START Working data

(* ===== verification/Spec.v ===== *)
(** * What the handlers promise

    Each writing handler as a function on the abstract state: the checks in the
    order the code makes them, and the new state.  An [Err] leaves the state as it
    is by construction.  The elementary updates preserve [WF]; the handlers'
    specifications are compositions of them. *)

From S2P Require Import Prelude Status Encoding Tokens Proto Json Platform Keys World FileStore.
From S2P Require Import Storage Core Commands Model.

(** ** Elementary updates *)

Definition a_append (a : AState) (m : EventMessage) : AState :=
  MkAState (a_log a ++ [m]) (<[em_uuid m := em_seq m]> (a_uuids a)) (a_next_uuid a)
    (a_channels a) (a_next_channel a) (a_tokens a) (a_preparing a) (a_committed a)
    (a_next_object a).

Definition a_set_next_uuid (a : AState) (n : Z) : AState :=
  MkAState (a_log a) (a_uuids a) n (a_channels a) (a_next_channel a) (a_tokens a)
    (a_preparing a) (a_committed a) (a_next_object a).

Definition a_set_next_channel (a : AState) (n : Z) : AState :=
  MkAState (a_log a) (a_uuids a) (a_next_uuid a) (a_channels a) n (a_tokens a)
    (a_preparing a) (a_committed a) (a_next_object a).

Definition a_put_channel (a : AState) (c : ChannelInfo) : AState :=
  MkAState (a_log a) (a_uuids a) (a_next_uuid a) (<[ci_channel_id c := c]> (a_channels a))
    (a_next_channel a) (a_tokens a) (a_preparing a) (a_committed a) (a_next_object a).

Definition a_set_tokens (a : AState) (t : gset (Z * string)) : AState :=
  MkAState (a_log a) (a_uuids a) (a_next_uuid a) (a_channels a) (a_next_channel a) t
    (a_preparing a) (a_committed a) (a_next_object a).

Definition a_set_objects (a : AState) (p c : gmap Z StoredObject) (n : Z) : AState :=
  MkAState (a_log a) (a_uuids a) (a_next_uuid a) (a_channels a) (a_next_channel a) (a_tokens a)
    p c n.

Section Spec.
Context {R : RocksDB} {P : Protobuf} {F : PosixDir} {H : Host}.
Context (cfg : CoreConfig).

(** ** Shared checks *)

Definition spec_authenticate (a : AState) (principal : Z) (token : string) : Result unit :=
  if principal =? 0 then Err (mkStatus INVALID_ARGUMENT "principal must be greater than 0")
  else if str_empty token then Err (mkStatus UNAUTHENTICATED "token is required")
  else if bool_decide ((principal, token) ∈ a_tokens a) then Ok tt
  else Err (mkStatus UNAUTHENTICATED "invalid token").

Definition spec_available_uuid (a : AState) (uuid : Z) : Result unit :=
  if uuid =? 0 then Err (mkStatus INVALID_ARGUMENT "uuid must be allocated by the server")
  else if a_next_uuid a <=? uuid
  then Err (mkStatus INVALID_ARGUMENT "uuid was not allocated by the server")
  else match a_uuids a !! uuid with
       | Some _ => Err (mkStatus ALREADY_EXISTS "uuid has already been used")
       | None => Ok tt
       end.

Definition spec_channel (a : AState) (id : Z) : option ChannelInfo :=
  if id =? 0 then Some SystemChannel else a_channels a !! id.

(** An object key is a capability: it names a committed object and carries its token. *)
Definition holds_capability (a : AState) (k : ObjectKey) : bool :=
  match a_committed a !! ok_object_id k with
  | Some o => bool_decide (so_object_token o = ok_object_token k)
  | None => false
  end.

(** ** UUIDs *)

Definition spec_allocate (count : Z) (a : AState) : Result (list Z * AState) :=
  if (count =? 0) || (kMaxUuidBatch <? count)
  then Err (mkStatus INVALID_ARGUMENT "uuid allocation count must be in the range 1..1024")
  else
    let n := u64_add (a_next_uuid a) count in
    if n =? 0 then Err (mkStatus INVALID_ARGUMENT "next uuid must be nonzero")
    else Ok ((fun i => u64_add (a_next_uuid a) i) <$> seqZ 0 count, a_set_next_uuid a n).

(** ** Publishing *)

(** The permission checks of a post and its effect. *)
Definition spec_post (a : AState) (m : EventMessage) : Result AState :=
  if em_channel_id m =? 0 then Err (mkStatus PERMISSION_DENIED "system channel is read-only")
  else
    match a_channels a !! em_channel_id m with
    | None => Err (mkStatus NOT_FOUND "channel not found")
    | Some c =>
        if negb (CanWrite c (em_principal m))
        then Err (mkStatus PERMISSION_DENIED "write permission denied")
        else
          rdo ValidateRecipients c (em_recipients m) in
          if negb (forallb (holds_capability a) (em_object_keys m))
          then Err (mkStatus NOT_FOUND "object capability not found")
          else if (em_uuid m =? 0) || (em_seq m =? 0)
          then Err (mkStatus INVALID_ARGUMENT "used uuid and seq must be nonzero")
          else Ok (a_append a m)
    end.

(** Both forms of publishing; [expected] is the sequence number the client asks for. *)
Definition spec_publish (principal : Z) (token : string) (channel_id uuid : Z)
    (recipients : list Z) (payload : string) (keys : list ObjectKey) (expected : option Z)
    (ts_ms : Z) (a : AState) : Result (Z * AState) :=
  if (principal =? 0) || Contains recipients 0
  then Err (mkStatus INVALID_ARGUMENT "principal and recipients must be greater than 0")
  else
    rdo spec_authenticate a principal token in
    rdo spec_available_uuid a uuid in
    rdo ValidatePayloadSize cfg payload in
    rdo ValidateObjectKeysShape keys in
    let seq := u64_add (a_max_seq a) 1 in
    if match expected with Some n => negb (n =? seq) | None => false end
    then Err (mkStatus ABORTED "seq must equal max_seq + 1")
    else
      rlet a' := spec_post a (MkEventMessage seq channel_id principal recipients payload ts_ms
                                uuid keys) in
      Ok (seq, a').

(** ** Channels *)

Definition system_message (a : AState) (c : ChannelInfo) (payload : string) (ts_ms : Z)
    : EventMessage :=
  MkEventMessage (u64_add (a_max_seq a) 1) (ci_channel_id c) 0 [] payload ts_ms (a_next_uuid a) [].

(** A change of a channel together with the message that announces it. *)
Definition spec_mutation (a : AState) (c : ChannelInfo) (payload : string) (ts_ms : Z)
    : Result AState :=
  let m := system_message a c payload ts_ms in
  if (em_uuid m =? 0) || (em_seq m =? 0)
  then Err (mkStatus INVALID_ARGUMENT "used uuid and seq must be nonzero")
  else if u64_add (em_uuid m) 1 =? 0
  then Err (mkStatus INVALID_ARGUMENT "next uuid must be nonzero")
  else Ok (a_append (a_set_next_uuid (a_put_channel a c) (u64_add (em_uuid m) 1)) m).

Definition created_channel (req : CreateChannelRequest) (id : Z) : ChannelInfo :=
  MkChannelInfo id (cr_name req) (cr_visibility req) (cr_protocol req) (cr_description req)
    (Some (cr_principal req))
    (add_new_members {[cr_principal req]} [cr_principal req] (cr_members req)).

Definition spec_create_channel (req : CreateChannelRequest) (ts_ms : Z) (a : AState)
    : Result (ChannelInfo * AState) :=
  if invalid_channel_parameters req
  then Err (mkStatus INVALID_ARGUMENT "invalid Channel parameters")
  else
    rdo ValidateVisibility (cr_visibility req) in
    rdo spec_authenticate a (cr_principal req) (cr_token req) in
    let c := created_channel req (a_next_channel a) in
    if kMaxChannelMembers <? Z.of_nat (length (ci_members c))
    then Err (mkStatus RESOURCE_EXHAUSTED
                "Channel can contain at most 1024 members including its creator")
    else
      rlet a' := spec_mutation a c (ChannelInitializedPayload c) ts_ms in
      Ok (c, a_set_next_channel a' (u64_add (a_next_channel a) 1)).

(** The channel a member request names, if the requester may manage it. *)
Definition spec_owned_channel (req : MemberRequest) (denied : string) (a : AState)
    : Result ChannelInfo :=
  if (mr_principal req =? 0) || (mr_target_principal req =? 0)
  then Err (mkStatus INVALID_ARGUMENT "principals must be greater than 0")
  else
    rdo spec_authenticate a (mr_principal req) (mr_token req) in
    if mr_channel_id req =? 0
    then Err (mkStatus PERMISSION_DENIED "system channel cannot be modified")
    else
      match a_channels a !! mr_channel_id req with
      | None => Err (mkStatus NOT_FOUND "channel not found")
      | Some c =>
          if negb (has_creator c) || negb (creator c =? mr_principal req)
          then Err (mkStatus PERMISSION_DENIED denied)
          else Ok c
      end.

Definition spec_add_member (req : MemberRequest) (ts_ms : Z) (a : AState)
    : Result (unit * AState) :=
  rlet c := spec_owned_channel req "only creator can add members" a in
  if IsMember c (mr_target_principal req)
  then Err (mkStatus ALREADY_EXISTS "member already exists")
  else if kMaxChannelMembers <=? Z.of_nat (length (ci_members c))
  then Err (mkStatus RESOURCE_EXHAUSTED
              "Channel can contain at most 1024 members including its creator")
  else
    rlet a' := spec_mutation a (with_members c (ci_members c ++ [mr_target_principal req]))
                 (MemberChangedPayload "system.member_added" (mr_target_principal req)) ts_ms in
    Ok (tt, a').

Definition spec_remove_member (req : MemberRequest) (ts_ms : Z) (a : AState)
    : Result (unit * AState) :=
  rlet c := spec_owned_channel req "only creator can remove members" a in
  if mr_target_principal req =? creator c
  then Err (mkStatus PERMISSION_DENIED "creator cannot be removed")
  else if negb (Contains (ci_members c) (mr_target_principal req)) then Ok (tt, a)
  else
    rlet a' := spec_mutation a (with_members c (remove_first (ci_members c) (mr_target_principal req)))
                 (MemberChangedPayload "system.member_removed" (mr_target_principal req)) ts_ms in
    Ok (tt, a').

(** ** Tokens *)

Definition spec_add_token (principal : Z) (token : string) (a : AState) : Result (string * AState) :=
  if principal =? 0 then Err (mkStatus INVALID_ARGUMENT "principal must be greater than 0")
  else Ok (token, a_set_tokens a ({[(principal, token)]} ∪ a_tokens a)).

Definition spec_delete_token (principal : Z) (token : string) (a : AState)
    : Result (unit * AState) :=
  if (principal =? 0) || str_empty token
  then Err (mkStatus INVALID_ARGUMENT
              "principal must be greater than 0 and token must not be empty")
  else Ok (tt, a_set_tokens a (a_tokens a ∖ {[(principal, token)]})).

(** ** Objects *)

Definition a_prepare (a : AState) (o : StoredObject) : AState :=
  a_set_objects a (<[so_object_id o := o]> (a_preparing a)) (a_committed a)
    (u64_add (so_object_id o) 1).

Definition a_commit_object (a : AState) (o : StoredObject) : AState :=
  a_set_objects a (delete (so_object_id o) (a_preparing a))
    (<[so_object_id o := o]> (a_committed a)) (a_next_object a).

Definition a_discard (a : AState) (id : Z) : AState :=
  a_set_objects a (delete id (a_preparing a)) (a_committed a) (a_next_object a).

(** ** The elementary updates preserve the invariant *)

Lemma a_message_append a m s :
  a_message (a_append a m) s = if decide (s = a_max_seq a + 1) then Some m else a_message a s.
Proof.
  unfold a_message, a_max_seq. simpl. destruct (Z.ltb_spec s 0).
  { rewrite decide_False by lia. done. }
  case_decide as E.
  - rewrite lookup_app_r by lia. by replace (Z.to_nat s - length (a_log a))%nat with 0%nat by lia.
  - destruct (decide (Z.to_nat s < length (a_log a))%nat).
    + by rewrite lookup_app_l by lia.
    + rewrite !(proj2 (lookup_ge_None _ _)); [done|lia|rewrite length_app; simpl; lia].
Qed.

Lemma a_max_seq_append a m : a_max_seq (a_append a m) = a_max_seq a + 1.
Proof. unfold a_max_seq. simpl. rewrite length_app. simpl. lia. Qed.

(** Appending a message with a fresh uuid. *)
Lemma WF_append a m :
  WF a -> a_max_seq a + 1 < two64 -> a_uuids a !! em_uuid m = None ->
  message_wf a (a_max_seq a + 1) m -> WF (a_append a m).
Proof.
  intros Hwf Hmax Hfresh Hm. pose proof (wf_max_seq_nonneg _ Hwf).
  destruct Hwf. constructor; try done; simpl.
  - by destruct (a_log a).
  - intros i m' [E|[Hi E]]%lookup_app_Some; [by apply wf_log|].
    apply list_lookup_singleton_Some in E as [Hi' <-].
    replace (Z.of_nat i) with (a_max_seq a + 1) by (unfold a_max_seq in *; lia). done.
  - intros u s. rewrite lookup_insert_Some, wf_uuids. setoid_rewrite a_message_append.
    assert (Hseq : em_seq m = a_max_seq a + 1) by apply Hm. split.
    + intros [[<- <-]|[Hne (m' & Hm' & <-)]].
      * exists m. by rewrite decide_True.
      * exists m'. rewrite decide_False; [done|]. intros ->.
        assert (Hr : 0 <= a_max_seq a + 1 <= a_max_seq a) by (apply a_message_range; eauto). lia.
    + intros (m' & E & <-). case_decide as Es.
      * simplify_eq. by left.
      * right. split; [|by exists m']. intros Eu.
        assert (a_uuids a !! em_uuid m = Some s) by (apply wf_uuids; rewrite Eu; eauto). congruence.
  - rewrite a_max_seq_append. unfold is_u64. lia.
Qed.

Lemma WF_set_next_uuid a n : WF a -> a_next_uuid a <= n < two64 -> WF (a_set_next_uuid a n).
Proof.
  intros Hwf Hn. destruct Hwf. constructor; try done; simpl; [|lia].
  intros i m Hm. destruct (wf_log i m Hm) as (? & ? & ? & ? & ?). split_and!; simpl; try done; lia.
Qed.

Lemma WF_set_next_channel a n :
  WF a -> a_next_channel a <= n < two64 -> WF (a_set_next_channel a n).
Proof.
  intros Hwf Hn. destruct Hwf. constructor; try done; simpl; [|lia].
  intros id c Hc. destruct (wf_channels id c Hc). split; [done|lia].
Qed.

Lemma WF_put_channel a c :
  WF a -> channel_wf (ci_channel_id c) c -> 0 < ci_channel_id c < a_next_channel a ->
  WF (a_put_channel a c).
Proof.
  intros Hwf Hc Hid. destruct Hwf. constructor; try done; simpl.
  - intros i m Hm. destruct (wf_log i m Hm) as (? & ? & ? & Hch & ?).
    split_and!; simpl; try done; [|lia..].
    destruct Hch as [?|?]; [by left|right]. rewrite lookup_insert_is_Some'. by right.
  - intros id c' [[<- <-]|[_ E]]%lookup_insert_Some; [done|by apply wf_channels].
Qed.

Lemma WF_set_tokens a t :
  WF a -> (forall p k, (p, k) ∈ t -> 0 < p < two64 /\ k <> "") -> WF (a_set_tokens a t).
Proof. intros Hwf Ht. destruct Hwf. by constructor. Qed.

Lemma WF_set_objects a p c n :
  WF a -> a_next_object a <= n < two64 ->
  (forall id o, p !! id = Some o -> object_wf id o /\ 0 < id < n) ->
  (forall id o, c !! id = Some o -> object_wf id o /\ 0 < id < n) ->
  p ##ₘ c -> WF (a_set_objects a p c n).
Proof. intros Hwf Hn Hp Hc Hd. destruct Hwf. constructor; try done; simpl; lia. Qed.

Lemma WF_prepare a o :
  WF a -> a_next_object a + 1 < two64 -> so_object_id o = a_next_object a ->
  object_wf (so_object_id o) o -> WF (a_prepare a o).
Proof.
  intros Hwf Hn Hid Ho. pose proof (wf_next_object _ Hwf).
  unfold a_prepare. rewrite u64_add_small by lia. apply WF_set_objects; [done|lia| | |].
  - intros id o' [[<- <-]|[_ E]]%lookup_insert_Some; [split; [done|lia]|].
    destruct (wf_preparing _ Hwf _ _ E). split; [done|lia].
  - intros id o' E. destruct (wf_committed _ Hwf _ _ E). split; [done|lia].
  - apply map_disjoint_insert_l. split; [|apply (wf_disjoint _ Hwf)].
    destruct (a_committed a !! so_object_id o) eqn:E; [|done].
    destruct (wf_committed _ Hwf _ _ E). lia.
Qed.

Lemma WF_commit_object a o :
  WF a -> a_preparing a !! so_object_id o = Some o -> WF (a_commit_object a o).
Proof.
  intros Hwf Ho. pose proof (wf_next_object _ Hwf). destruct (wf_preparing _ Hwf _ _ Ho).
  apply WF_set_objects; [done|lia| | |].
  - intros id o' [_ E]%lookup_delete_Some. by apply (wf_preparing _ Hwf).
  - intros id o' [[<- <-]|[_ E]]%lookup_insert_Some; [done|by apply (wf_committed _ Hwf)].
  - apply map_disjoint_insert_r. split; [apply lookup_delete_eq|].
    apply map_disjoint_delete_l, (wf_disjoint _ Hwf).
Qed.

Lemma WF_discard a id : WF a -> WF (a_discard a id).
Proof.
  intros Hwf. pose proof (wf_next_object _ Hwf). apply WF_set_objects; [done|lia| | |].
  - intros i o [_ E]%lookup_delete_Some. by apply (wf_preparing _ Hwf).
  - intros i o E. by apply (wf_committed _ Hwf).
  - apply map_disjoint_delete_l, (wf_disjoint _ Hwf).
Qed.

End Spec.

#[export] Hint Resolve WF_append WF_set_next_uuid WF_set_next_channel WF_put_channel WF_set_tokens
  WF_prepare WF_commit_object WF_discard : oe.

END Working data

What is expected: Look above for the line holding "Definition spec_remove_member (req", then set down exactly that line and every line after it up to and including the line holding "rlet a' := spec_mutation a (with_members c (remove_first", with nothing else.

Response to the exercise:
Definition spec_remove_member (req : MemberRequest) (ts_ms : Z) (a : AState)
    : Result (unit * AState) :=
  rlet c := spec_owned_channel req "only creator can remove members" a in
  if mr_target_principal req =? creator c
  then Err (mkStatus PERMISSION_DENIED "creator cannot be removed")
  else if negb (Contains (ci_members c) (mr_target_principal req)) then Ok (tt, a)
  else
    rlet a' := spec_mutation a (with_members c (remove_first (ci_members c) (mr_target_principal req)))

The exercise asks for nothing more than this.